Christian X, the king of Denmark from 1912 to 1947, was part of the resistance himself. New historical information has surfaced that suggests he may have even personally helped to fund the transport of Jews to safety. Philipson said, “The king was very friendly with the Jewish community. His doctors were Jewish and he had many (Jewish) friends.”
On Philipson’s 12th birthday, October 6, 1943, he boarded a fishing boat after waiting anxiously in the dark for what felt like an eternity. The part of the boat where fishermen kept their nets and the fish they caught had been cleaned out to make room for people to lie down and hide. He described his experience:
“My mother and my father and my brother and myself, we got into the fishing boat and were put under the deck. There were like 18 or 20 people inside… It’s funny, I remember I was lying next to a school teacher who had been in the Resistance and who was wanted by the Gestapo. When the boat started, he could see that we were all very nervous, and he started telling me some stories, like children’s stories. I’ll never forget him.
“We sailed, and the sea was relatively bad, so it was up and down. It’s usually a trip like 45 minutes, and it took us two hours because the fisherman was zigzagging – there were some German boats – they were trying to catch people, and they used projectors with lights. We didn’t see it because we weren’t on the deck, but after like two hours, the fisherman came, and the first words he said were, ‘You can come up now. We are in Sweden.’”
Philipson’s parents cried tears of joy upon arriving in Sweden, where they lived peacefully with other Danish friends and family members for almost two years. “The Germans had never dared to invade Sweden, probably because Sweden is a very big country and it was very well armed. So we got into a neutral country where we could live a totally normal life until the war was won.” In June 1945, a month after the Germans capitulated, Philipson and his family went back to Denmark.
“We returned to our old house, and to our friends and to the school. We were very lucky.”
The Hanne Frank boat, a fishing boat that bears a strong likeness to the one that rescued Philipson and his family, is part of a permanent exhibit, Bearing Witness: A Community Remembers, in the Rescue & Resistance section at the Holocaust Museum Houston. Philipson shared his story at the museum in 2015. Opposing light with dark, and hope with something ominous and foreboding, the boat is displayed next to a rail car of the type used to transport Jews to concentration camps.

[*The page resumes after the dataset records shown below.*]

(** * music-rapper: command interpretation and pattern generation

    A shallow embedding of [src/command_parser.py], [src/pattern_builder.py]
    and [src/music_generator.py], followed by the properties of the
    natural-language specification that concern them; then of
    [src/sample_processor.py] and of the note sending of
    [src/fl_controller.py], with further properties of all five.

    Conventions of the embedding.
    - Text is a [string] whose characters are read as code points below 256
      (Latin-1); [str.lower], [str.strip] and the [re] classes [\s], [\d]
      and [.] are the restrictions of Python's to that range.
    - A Python [float] is an exact rational [Q]: comparisons are the ones of
      the code, rounding of products and quotients is not represented.
    - Python [int] is [Z]; [None] is [None]; a raised exception is a value of
      [result].
    - The module-level generator of [random] is an explicit state threaded
      through every call that draws from it.
    - An audio array is a list of samples or a list of rows of samples; what
      the audio and MIDI libraries do is left open (a type class), and what
      a run writes, sends or sleeps is the list of those calls. *)

From Stdlib Require Import ZArith QArith Ascii String List Bool Lia Lqa Permutation Sorted.
From stdpp Require Import gmap strings.

Import ListNotations.
Local Open Scope string_scope.
Local Open Scope list_scope.
Local Open Scope Z_scope.

(** ** Exceptions *)

Inductive exn : Type :=
| ValueError
| ZeroDivisionError
| KeyError
| IndexError.

Inductive result (A : Type) : Type :=
| Ok (a : A)
| Raise (e : exn).

Arguments Ok {A} a.
Arguments Raise {A} e.

Definition rbind {A B : Type} (x : result A) (f : A -> result B) : result B :=
  match x with
  | Ok a => f a
  | Raise e => Raise e
  end.

Notation "'let*' x ':=' e 'in' k" := (rbind e (fun x => k))
  (at level 10, x name, e at level 100, k at level 200).

(** ** Python strings *)

Module Str.

Definition code (c : ascii) : N := N_of_ascii c.

Definition between (lo hi : N) (c : ascii) : bool :=
  (N.leb lo (code c) && N.leb (code c) hi)%bool.

(** [str.isspace] on one character: TAB..CR, FS..US, space, NEL, NBSP. *)
Definition isspace (c : ascii) : bool :=
  (between 9 13 c || between 28 32 c || N.eqb (code c) 133 || N.eqb (code c) 160)%bool.

(** Decimal digits, the class [\d]. *)
Definition isdigit (c : ascii) : bool := between 48 57 c.

(** Characters that [str.lower] changes: A..Z and the Latin-1 capitals
    (0xC0..0xDE without the multiplication sign 0xD7). *)
Definition isupper (c : ascii) : bool :=
  (between 65 90 c || (between 192 222 c && negb (N.eqb (code c) 215)))%bool.

Definition lower_char (c : ascii) : ascii :=
  if isupper c then ascii_of_N (code c + 32) else c.

(** [str.upper] on the characters a key token can hold (ASCII letters). *)
Definition upper_char (c : ascii) : ascii :=
  if between 97 122 c then ascii_of_N (code c - 32) else c.

Fixpoint map_chars (f : ascii -> ascii) (s : string) : string :=
  match s with
  | EmptyString => EmptyString
  | String c s' => String (f c) (map_chars f s')
  end.

Definition lower (s : string) : string := map_chars lower_char s.
Definition upper (s : string) : string := map_chars upper_char s.

Fixpoint lstrip (s : string) : string :=
  match s with
  | EmptyString => EmptyString
  | String c s' => if isspace c then lstrip s' else s
  end.

(** Drops the trailing white space: a character is kept when it is not a
    space or when something is kept after it. *)
Fixpoint rstrip (s : string) : string :=
  match s with
  | EmptyString => EmptyString
  | String c s' =>
      match rstrip s' with
      | EmptyString => if isspace c then EmptyString else String c EmptyString
      | t => String c t
      end
  end.

Definition strip (s : string) : string := rstrip (lstrip s).

(** [w in s]: [w] occurs in [s] as a contiguous substring. *)
Fixpoint contains (w s : string) : bool :=
  if String.prefix w s then true
  else match s with
       | EmptyString => false
       | String _ s' => contains w s'
       end.

(** [s.endswith(w)]. *)
Definition endswith (w s : string) : bool :=
  let n := String.length s in
  let k := String.length w in
  (Nat.leb k n && String.eqb (String.substring (n - k) k s) w)%bool.

(** [s[:-1]]. *)
Definition drop_last (s : string) : string :=
  String.substring 0 (String.length s - 1) s.

(** [s.replace(a, b)] for single characters. *)
Definition replace_char (a b : ascii) (s : string) : string :=
  map_chars (fun c => if Ascii.eqb c a then b else c) s.

(** [any(w in s for w in ws)]. *)
Definition any_in (ws : list string) (s : string) : bool :=
  existsb (fun w => contains w s) ws.

Definition digit_val (c : ascii) : Z := Z.of_N (code c) - 48.

Fixpoint digits_acc (acc : Z) (s : string) : option Z :=
  match s with
  | EmptyString => Some acc
  | String c s' => if isdigit c then digits_acc (10 * acc + digit_val c) s' else None
  end.

(** [int(s)] on an optionally signed run of decimal digits, of any length.
    An interpreter that limits the number of digits [int] converts (4300
    by default) raises a [ValueError] beyond its limit: a statement that
    says that a conversion returns is made for texts within that limit
    ([within_digit_limit]). *)
Definition int (s : string) : result Z :=
  match s with
  | EmptyString => Raise ValueError
  | String c s' =>
      if Ascii.eqb c "-"%char then
        match s', digits_acc 0 s' with
        | String _ _, Some n => Ok (- n)
        | _, _ => Raise ValueError
        end
      else
        match digits_acc 0 s with
        | Some n => Ok n
        | None => Raise ValueError
        end
  end.

(** Splits at the first dot. *)
Fixpoint split_dot (s : string) : string * option string :=
  match s with
  | EmptyString => (EmptyString, None)
  | String "."%char s' => (EmptyString, Some s')
  | String c s' => let '(a, b) := split_dot s' in (String c a, b)
  end.

(** [float(s)] on text made of digits and dots: digits with at most one
    dot and at least one digit; anything else is a [ValueError]. *)
Definition float (s : string) : result Q :=
  let '(ip, rest) := split_dot s in
  let fp := match rest with Some f => f | None => EmptyString end in
  match digits_acc 0 ip, digits_acc 0 fp with
  | Some i, Some f =>
      if (Nat.eqb (String.length ip + String.length fp) 0)%nat then Raise ValueError
      else Ok (Qred (inject_Z i + Qmake f (Pos.pow 10 (Pos.of_nat (String.length fp)))))
  | _, _ => Raise ValueError
  end.

End Str.

(** ** The fragment of [re] that the patterns of the parser use

    Backtracking matcher in continuation-passing style, with Python's
    priorities: the left alternative first, a greedy quantifier the longest
    repetition first, a lazy one the shortest first; [search] takes the
    leftmost start position.  Repetition is only ever applied to a single
    character class in the patterns, and so it is here. *)

Module Re.

Inductive regex : Type :=
| Eps                                   (* the empty pattern *)
| Class (p : ascii -> bool)             (* one character of a class *)
| Seq (r1 r2 : regex)                   (* r1 r2 *)
| Alt (r1 r2 : regex)                   (* r1|r2 *)
| Opt (r : regex)                       (* r? *)
| Star (greedy : bool) (p : ascii -> bool)  (* [p]* and [p]*? *)
| Group (i : nat) (r : regex).          (* the i-th capturing group *)

(** Captured groups: group number to captured text. *)
Abbreviation captures := (gmap nat string).

Definition orelse {A : Type} (x y : option A) : option A :=
  match x with
  | Some a => Some a
  | None => y
  end.

(** The text consumed between the suffix [s] and its own suffix [s']. *)
Definition consumed (s s' : list ascii) : string :=
  string_of_list_ascii (firstn (length s - length s') s).

Fixpoint run (r : regex) (k : list ascii -> captures -> option captures)
         (s : list ascii) (c : captures) : option captures :=
  match r with
  | Eps => k s c
  | Class p =>
      match s with
      | a :: s' => if p a then k s' c else None
      | [] => None
      end
  | Seq r1 r2 => run r1 (run r2 k) s c
  | Alt r1 r2 => orelse (run r1 k s c) (run r2 k s c)
  | Opt r1 => orelse (run r1 k s c) (k s c)
  | Star greedy p =>
      (fix loop (s : list ascii) : option captures :=
         match s with
         | a :: s' =>
             if p a then
               if greedy then orelse (loop s') (k s c) else orelse (k s c) (loop s')
             else k s c
         | [] => k s c
         end) s
  | Group i r1 => run r1 (fun s' c' => k s' (<[i := consumed s s']> c')) s c
  end.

Carol Manley, chief curator of Collections and Exhibitions at HMH, explained, “We have the boat and the rail car juxtaposed, and that was done for educational purposes… It shows, here’s the vehicle that brought people to their death, and here’s the vehicle that saved lives.” The Hanne Frank boat was donated to the museum in 2007 by Jan Ferdinandsen, president of the ship brokerage firm N.B. Ferdinandsen & Sønner, to honor his father and father-in-law for heroically helping to rescue Danish Jews. Ninety-five percent of Danish Jews were saved from the Holocaust because of the extraordinary courage and compassion of the Danes.